La presunta complejidad de la argumentación de la editorial y de “expertos” quizás sea la siguiente: las zonas ricas –de estrato 6- fueron delimitadas para que habiten personas ricas y cultas. En tal territorio delimitado existen unas prácticas específicas: las personas consumen todo a precios altos y sus prácticas culturales se distinguen de la de cualquiera, pues no todo el mundo puede comprarse un apartamento de dos mil millones de pesos y no cualquiera puede sacar 10 millones del bolsillo para pagar un arriendo. Tenemos también que estas valiosas personas tienen hijos, los matriculan en colegios distinguidos. Posteriormente esos jóvenes acuden a universidades excesivamente caras y una vez se gradúan pueden vivir durante una temporada en el exterior con todas las comodidades. Sus padres son empresarios, sus madres amas de casa que acuden a los mejores clubes de la ciudad.
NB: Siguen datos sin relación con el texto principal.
Lemma read_requests_get (url : string) (rq : request) :
  In rq (read_requests url) -> req_method rq = GET.
Proof.
  unfold read_requests. rewrite in_map_iff. now intros (ep & <- & _).
Qed.

Lemma reads_are_gets (url : string) (reads : list event) (rest : list request) :
  (map fst reads ++ rest)%list = read_requests url ->
  Forall (fun ev => req_method (fst ev) = GET) reads.
Proof.
  intros H. apply Forall_forall. intros ev Hin.
  apply (read_requests_get url). rewrite <- H.
  apply in_or_app. left. now apply in_map.
Qed.

Lemma write_verdict_writable (w : write_result) :
  get_writable w = true -> write_verdict w = line_publicly_writable.
Proof. destruct w as [| st [|] sn | err]; simpl; congruence. Qed.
Ahora bien, en un tono para nada tranquilo, las editoriales, expertos y habitantes de esas zonas preguntan ¿Cómo se sentiría esa pobre gente con tan distinguidas prácticas? Quizás se sientan miserables y se den cuenta que nunca van a poder disfrutar de una entrada a Country Club o a El Nogal. Quizás los hijos de las madres víctimas pobres no puedan relacionarse con los jóvenes educados en los mejores colegios. En últimas, su vida puede volverse aún más triste y adquirían el estatus de “nuevas víctimas”: una mancha negra en una bella zona de confort para las clases acomodadas. Esas quizás sean las condiciones adversas que no se atreve a mencionar explícitamente ni la opinión de la profesora de los Andes, ni la editorial de Semana.

Parece que nuestros editorialistas y urbanistas tienen en su mente que la mejor forma de organizar el espacio tiene que ver con criterios diferenciales en los cuales mientras los ricos, y aquellos mejor educados, habitarían ciertas zonas, las víctimas del conflicto no podrían recibir tal privilegio porque no cumplen los criterios de sangre y de estirpe.

Creo que este criterio para pensar la distribución del espacio es proporcional a un espíritu clasista y xenófobo, y en el fondo, la opinión de los habitantes que creen que las víctimas traerían delincuencia y desorden en sus entornos coincide con la de los expertos que nos dicen que los perjudicados serían más bien los pobres mismos. Tanto una como otra perspectiva comparten el prejuicio de que el espacio debe estar jerárquicamente distribuido, dándole a cada quien lo que se merece. En últimas, las dos perspectivas son antidemocráticas y parten del supuesto de que los mejores son los que tienen más dinero y complejas prácticas culturales, prácticas que no pueden ni siquiera comprender las víctimas de nuestro país.

¿Por qué creo que son antidemocráticas estas visiones de mundo? No creo que la democracia sea un proceso en el que gradualmente integramos a los excluidos de la sociedad. No creo que sea democrático partir del supuesto de que las viviendas de interés prioritario tengan que estar apartadas de la tranquilidad de las clases acomodadas. La democracia existe cuando dejamos de pensar que existen criterios estrictos que separan los que por “razones naturales” deberían gozar de privilegios, de quienes no. En otras palabras, creo que la democracia cobra afectividad cuando dejamos de pensar que el dinero o el apellido brindan posiciones de privilegio. De ahí que sea totalmente antidemocrático el hecho de creer que las víctimas del conflicto armado no deben compartir su lugar con quienes presuntamente sí tienen las capacidades para ocuparlo.

Si Petro es un populista al tomar una medida tan disparatada, quizás también lo fue, en su momento, el gran reformador que pretendió dejar a un lado los delirios de grandeza de los ricos y nobles mezclándolos con los indeseados habitantes del campo: el conocido Clístenes.